By Rachel Gallego
Health Columnist
A newly fitting alternative to prolonged cardio training is known as high intensity interval training, or HIIT.
For those of you who think that there is not enough time to exercise in the day, then this short-duration exercise may be the answer.
HIIT consists of 10-30 second repeated bouts of near maximal or supramaximal effort, separated with periods of recovery. There are a variety of ways to approach HIIT with many different exercises, number of intervals and length of time. Surprisingly, improvements have been shown in as low as 3 repetitions of 20 seconds each, with a total workout session being only one minute.
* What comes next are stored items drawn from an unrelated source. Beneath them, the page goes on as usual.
Lemma all_pos_elem p : p ∈ all_pos I m ↔ ∃ x, occupied I p x.
Proof.
  unfold all_pos. rewrite list_elem_of_omap. split.
  - intros (k&_&Hk). destruct (pos_of_occupied I k p Hk) as (x&?&_). eauto.
  - intros [x Ho]. destruct (occupied_pos_of b first I p x Hx Ho) as (k&_&Hk&Hc). exists k. split; [|done].
    rewrite Hm in Hc. apply list_elem_of_fmap. exists (k, x.2). split; [done|]. by apply elem_of_map_to_list.
Qed.
Lemma all_pos_nodup : NoDup (all_pos I m).
Proof.
  unfold all_pos. pose proof (NoDup_fst_map_to_list m) as Hn. induction ((map_to_list m).*1) as [|k l IH]; [constructor|].
  apply NoDup_cons in Hn as [Hk Hn]. cbn [omap list_omap]. destruct (pos_of I k) as [p|] eqn:Ep; [|by apply IH]. constructor; [|by apply IH].
  rewrite list_elem_of_omap. intros (k'&Hk'&Ep'). destruct (pos_of_occupied I k p Ep) as (x&Ho&Hkx&_), (pos_of_occupied I k' p Ep') as (x'&Ho'&Hkx'&_).
  destruct p as [[i j] n]. cbn in Ho, Ho'. assert (x' = x) as -> by congruence. assert (k' = k) as -> by congruence. done.
Qed.
Lemma all_pos_vals : val I <$> all_pos I m = (map_to_list m).*2.
Proof.
  unfold all_pos. assert (∀ k bs, (k, bs) ∈ map_to_list m → ∃ p, pos_of I k = Some p ∧ val I p = bs) as Hall.
  { intros k bs Hk%elem_of_map_to_list. rewrite <- Hm in Hk. unfold contents in Hk.
    destruct (find_key tb_schema k (slots I (bucket do_hash k).1 (bucket do_hash k).2) 0) as [[n bs']|] eqn:Ef; [|done]. cbn in Hk. injection Hk as ->.
    exists ((bucket do_hash k).1, (bucket do_hash k).2, n). unfold pos_of. rewrite Ef. split; [done|].
    apply find_key_Some in Ef as (n'&del&->&Hn&_). cbn [Nat.add]. exact (val_at _ _ _ _ _ Hn). }
  induction (map_to_list m) as [|[k bs] l IH]; [done|]. destruct (Hall k bs) as (p&Hp&Hv); [by left|]. cbn [fmap list_fmap fst snd omap list_omap].
  rewrite Hp. cbn [fmap list_fmap]. rewrite Hv. f_equal. apply IH. intros k' bs' Hk'. apply Hall. by right.
Qed.

(** what is left after [p] is the next position and what is left after that *)
Lemma next_rest p p' : least I (plt p) (Some p') → filter (plt p) (all_pos I m) ≡ₚ p' :: filter (plt p') (all_pos I m).
Proof.
  intros (Hlt&Ho&Hl). apply NoDup_Permutation; [apply NoDup_filter, all_pos_nodup|constructor; [|apply NoDup_filter, all_pos_nodup]|].
  - rewrite list_elem_of_filter. intros [H _]. by apply plt_irrefl in H.
  - intros p0. rewrite elem_of_cons, !list_elem_of_filter, all_pos_elem. split.
    + intros [H1 [x H2]]. destruct (Hl p0 x H1 H2) as [->|]; [by left|right; eauto].
    + intros [->|[H1 H2]]; [by split|]. split; [by eapply plt_trans|done].
Qed.
Lemma next_none p : least I (plt p) None → filter (plt p) (all_pos I m) = [].
Proof.
  intros Hl. destruct (filter (plt p) (all_pos I m)) as [|p' l] eqn:E; [done|].
  assert (p' ∈ filter (plt p) (all_pos I m)) as [H1 H2]%list_elem_of_filter by (rewrite E; by left).
  apply all_pos_elem in H2 as [x Ho]. by destruct (Hl p' x).
Qed.
Lemma first_rest p : least I (λ p, 0 ≤ row p) (Some p) → all_pos I m ≡ₚ p :: filter (plt p) (all_pos I m).
Proof.
  intros (_&Ho&Hl). apply NoDup_Permutation; [apply all_pos_nodup|constructor; [|apply NoDup_filter, all_pos_nodup]|].
  - rewrite list_elem_of_filter. intros [H _]. by apply plt_irrefl in H.
  - intros p0. rewrite elem_of_cons, list_elem_of_filter, all_pos_elem. split.
    + intros [x H2]. destruct p0 as [[i j] n]. destruct (occupied_dir b first I Hx _ _ _ _ H2) as ([? _]&_).
      destruct (Hl (i, j, n) x) as [->|]; [unfold row; cbn; lia|done|by left|right; eauto].
    + intros [->|[H1 H2]]; [done|done].
Qed.
End Positions.

(** ** The scan *)

Lemma tuple_at_copy q n x : 0 ≤ zlen x.2 → Tuple_copy (tuple_at q n x) = Ok (tuple_at q n x).
Proof.
  intros Hz. unfold Tuple_copy, tuple_at. cbn [t_allocated t_data t_size t_rid]. rewrite mem_read_prefix by lia. cbn [mbind res_bind].
  rewrite take_ge; [done|]. unfold zlen. lia.
Qed.

Lemma scan_runs tb I m k : nonempty I → (∀ k, contents do_hash tb_schema I k = m !! k) → ∀ l b it p,
  bpm_ok b → index b (first_table_page_id_ tb) I → frames (3 + k) b → iter_at I it p → length (filter (plt p) (all_pos I m)) = l →
  ∃ vs it' b', runs 0 (mkSeqScan tb (Some it)) b vs (mkSeqScan tb (Some it')) b' ∧
    vs ≡ₚ val I <$> (p :: filter (plt p) (all_pos I m)) ∧ bpm_ok b' ∧ same_pages b b' ∧ frames (3 + k) b'.
Proof.
  intros Hne Hm. induction l as [|l IH]; intros b it p Hok Hx Hfr Hat Hf;
    (destruct (incr_ok b _ I it p Hok Hx Hne) as (o&it1&b1&Hi&Hs1&S1&Hl&Hres); [by eapply frames_less; [|exact Hfr]; lia|done|]);
    destruct (session_end _ _ Hs1) as [Hok1 Hav1]; pose proof (index_same _ _ _ _ _ _ _ S1 Hx) as Hx1;
    pose proof (frames_keep _ _ _ Hav1 Hfr) as Hfr1;
    destruct p as [[i j] n]; destruct Hat as (_&_&q&x&Hq&Ho&Et); destruct (link_is b _ I Hok Hx _ _ Hq) as [_ Hqn];
    pose proof (val_at I i j n x Ho) as Hv;
    (assert (∀ fuel t, ex_get_next fuel (mkSeqScan tb (Some it)) t b = Ok (true, tuple_at q n x, mkSeqScan tb (Some it1), b1)) as Hg;
     [intros fuel t; cbn [ex_get_next SeqScan_executor]; unfold SeqScan_get_next; cbn [tb_iter_ table_ of_opt]; cbn [mbind res_bind];
      rewrite Et; cbn [tuple_at t_rid rid_page_id]; rewrite (proj2 (Z.eqb_neq _ _) Hqn);
      change (mkTuple true (mkRID q (Z.of_nat n)) (zlen x.2) x.2) with (tuple_at q n x);
      rewrite tuple_at_copy by apply zlen_nonneg; cbn [mbind res_bind]; by rewrite Hi|]); destruct o as [p'|].
  - pose proof (Permutation_length (next_rest b _ I m Hx Hm _ _ Hl)) as Hlen. cbn [length] in Hlen. lia.
  - exists [x.2], it1, b1. rewrite (next_none b _ I m Hx Hm _ Hl), fmap_cons, Hv. split_and!; [|done..].
    eapply runs_next; [intros t; by exists (tuple_at q n x)|]. apply runs_end. intros t. exists t. intros fuel _.
    cbn [ex_get_next SeqScan_executor]. unfold SeqScan_get_next. cbn [tb_iter_ of_opt]. cbn [mbind res_bind]. by rewrite Hres.
  - pose proof (next_rest b _ I m Hx Hm _ _ Hl) as Hr. pose proof (Permutation_length Hr) as Hlen. cbn [length] in Hlen.
    destruct (IH b1 it1 p' Hok1 Hx1 Hfr1 Hres ltac:(lia)) as (vs&it2&b2&Hrun&Hp2&Hok2&S2&Hf2).
    exists (x.2 :: vs), it2, b2. split_and!; [|by rewrite fmap_cons, Hv, Hp2, Hr|done|by eapply same_pages_trans|done].
    eapply runs_next; [|exact Hrun]. intros t. by exists (tuple_at q n x).
  - pose proof (next_none b _ I m Hx Hm _ Hl) as E. rewrite E in Hf. done.
Qed.

(** opening the scan: at the first tuple, or at the end of an empty table *)
Lemma open_ok b tb m I sz k tbi : table_rep do_hash tb_schema key_ok sz b tb I m → frames (5 + k) b →
  ∃ o it b1, SeqScan_open (mkSeqScan tb tbi) b = Ok (mkSeqScan tb (Some it), b1) ∧ bpm_ok b1 ∧ frames (3 + k) b1 ∧ same_pages b b1 ∧
    least I (λ p, 0 ≤ row p) o ∧ match o with Some p => iter_at I it p | None => t_rid (it_tuple it) = no_rid end.
Proof.
  intros [Hok _ Hx _ _ _ Tu Bu] H5. set (first := first_table_page_id_ tb) in *.
  destruct (open_node do_hash tb_schema key_ok 3 b [] b first I NFirst first) as (f1&b1&p1&Hp&Hs1&S1&Hf1&_&_&D1&_);
    [by apply session_start|done|apply Hx|by apply not_elem_of_nil|by eapply frames_less; [|exact H5]; lia|cbn; lia|].
  destruct (iter_begin_ok b first I f1 p1 (Z.to_nat LK_HA_PG_SLOT_NUM)) with (s := 0) (b := b1)
    as (o&it&b'&H'&Hi&Hs'&Hl'&S'&Hl&Hres); [done|by eapply frames_less; [|exact H5]; lia|done|done|by eapply index_same|done|lia|rewrite dir_num; lia|].
  exists o, it, b'. unfold SeqScan_open, LinkHashTableIter_new. cbn [table_]. fold first. rewrite Hp. cbn [mbind res_bind].
  rewrite Hi. cbn [mbind res_bind]. split_and?; [done|apply Hs'| |by eapply same_pages_trans|done|done].
  eapply frames_leak; [exact Hs'|done|]. eapply frames_less; [|exact H5]. lia.
Qed.

(** one scan: opened and read to its end *)
Lemma scan_once b tb m sz k tbi : is_table do_hash tb_schema key_ok sz b tb m → frames (5 + k) b →
  ∃ it b1 vs it' b', SeqScan_open (mkSeqScan tb tbi) b = Ok (mkSeqScan tb (Some it), b1) ∧
    runs 0 (mkSeqScan tb (Some it)) b1 vs (mkSeqScan tb (Some it')) b' ∧ vs ≡ₚ (map_to_list m).*2 ∧
    same_pages b b' ∧ frames (3 + k) b' ∧ is_table do_hash tb_schema key_ok sz b' tb m.
Proof.
  intros [I Hr] H5. destruct (open_ok b tb m I sz k tbi Hr H5) as (o&it&b1&Ho&Hok1&Fr1&S1&Hl&Hres).
  destruct Hr as [Hok _ Hx Hm Sl Sz Tu Bu]. pose proof (index_same _ _ _ _ _ _ _ S1 Hx) as Hx1.
  pose proof (all_pos_vals I m Hm) as Hv. exists it, b1.
  assert (∀ b', bpm_ok b' → same_pages b b' → frames (3 + k) b' → is_table do_hash tb_schema key_ok sz b' tb m) as Hkeep.
  { intros b' ? HS ?. exists I. constructor; try done; [by eapply frames_less; [|done]; lia|by eapply index_same]. }
  destruct o as [p|].
  - pose proof (first_rest b _ I m Hx Hm p Hl) as Hp.
    destruct (scan_runs tb I m k ltac:(done) Hm _ b1 it p Hok1 Hx1 Fr1 Hres eq_refl) as (vs&it'&b'&Hd&Hpl&Hok'&S'&Hf').
    assert (same_pages b b') by (by eapply same_pages_trans).
    exists vs, it', b'. split_and!; [done|done| |done|done|by apply Hkeep]. rewrite Hpl, <- Hp. by rewrite Hv.
  - exists [], it, b1. split_and!; [done| | |done|done|by apply Hkeep].
    + apply runs_end. intros t. exists t. intros fuel _. cbn [ex_get_next SeqScan_executor]. unfold SeqScan_get_next.
      cbn [tb_iter_ of_opt]. cbn [mbind res_bind]. by rewrite Hres.
    + rewrite <- Hv. destruct (all_pos I m) as [|[[i j] n] l] eqn:E; [done|].
      assert ((i, j, n) ∈ all_pos I m) as [x Hpx]%(all_pos_elem b _ I m Hx Hm) by (rewrite E; by left).
      destruct (occupied_dir b _ I Hx _ _ _ _ Hpx) as ([? _]&_). by destruct (Hl (i, j, n) x).
Qed.

(** a scan of a table can be repeated; every time two frames stay pinned *)
Lemma scan_delivers tb m sz k : ∀ b tbi, is_table do_hash tb_schema key_ok sz b tb m → frames (3 + 2 * k) b →
  delivers 0 k (mkSeqScan tb tbi) b (map_to_list m).*2.
Proof.
  induction k as [|k IH]; intros b tbi Ht Hf; [done|].
  destruct (scan_once b tb m sz (2 * k) tbi Ht) as (it&b1&vs&it'&b'&Ho&Hr&Hp&HS&Hf'&Ht'); [by eapply frames_less; [|exact Hf]; lia|].
  exists (mkSeqScan tb (Some it)), b1, vs, (mkSeqScan tb (Some it')), b', (mkSeqScan tb None), b'. split_and!; try done.
  - by destruct Ht' as [I []].
  - by apply IH.
Qed.

(** C3: A sequential scan returns the whole table: on any represented table in a sound
    pool with five frames to spare, opening the executor and pulling tuples until it
    reports the end terminates within as many steps as the table has tuples plus
    two, yields every tuple of the table exactly once and no other, changes no page
    and leaves the pool sound. *)
Theorem seq_scan_complete b tb m sz :
  is_table do_hash tb_schema key_ok sz b tb m → frames 5 b →
  ∃ ex b1 l ex' b', SeqScan_open (SeqScan_new tb) b = Ok (ex, b1) ∧
    drain (base.size m + 2) 0 ex Tuple_default b1 = Ok (l, ex', b') ∧
    t_data <$> l ≡ₚ (map_to_list m).*2 ∧ bpm_ok b' ∧ same_pages b b'.
Proof.
  intros Ht H5. destruct (scan_once b tb m sz 0 None Ht H5) as (it&b1&vs&it'&b'&Ho&Hr&Hp&HS&_&[I []]).
  pose proof (Permutation_length Hp) as Hlen. rewrite length_fmap, length_map_to_list in Hlen.
  destruct (runs_drain _ _ _ _ _ _ Hr (base.size m + 2) 0 Tuple_default ltac:(lia) ltac:(lia)) as (l&Hd&Hl).
  exists (mkSeqScan tb (Some it)), b1, l, (mkSeqScan tb (Some it')), b'. by rewrite Hl.
Qed.
End Scan.

(** ** Witness: three tuples in two buckets, a pool of twelve frames *)

Definition pool_scan : BufferPoolManager ClockReplacer := BufferPoolManager_new disk_t 12.
Lemma pool_scan_ok : bpm_ok pool_scan ∧ alloced pool_scan = [0] ∧ frames 2 pool_scan.
Proof.
  split_and!; [|apply (proj1 (proj2 disk_t_ok))|].
  - apply BufferPoolManager_new_ok; [lia|apply (rs_ok _ _ (proj1 disk_t_ok))|].
    intros q Hq. rewrite (proj1 (proj2 disk_t_ok)) in Hq. apply list_elem_of_singleton in Hq as ->.
    exists (1 :: replicate 4095 0). split; vm_compute; reflexivity.
  - exists [0; 1]. split_and!; [apply (bool_decide_unpack _); vm_compute; exact I|reflexivity|]. intros g Hg. left.
    change (free_list_ pool_scan) with (seqZ 0 12). apply elem_of_seqZ. set_solver by lia.
Qed.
It has been shown to improve cardiovascular fitness and alter muscle metabolism by increasing fat use as fuel.
An improvement in VO2max (maximal oxygen uptake) is another benefit from HIIT. According to CSUSM Kinesiology professor Dr. Astorino, this indicates an integration of cardiorespiratory and muscle function to deliver and use oxygen during exercise. It is considered to be one of the most important indicators of cardiorespiratory fitness. Basically the higher your VO2max is, the less of a risk you have for premature death and disease.
This form of exercise might just be what you are looking for during the holidays. When you are eating those holiday cookies you can feel a little less guilty now with these quick workouts.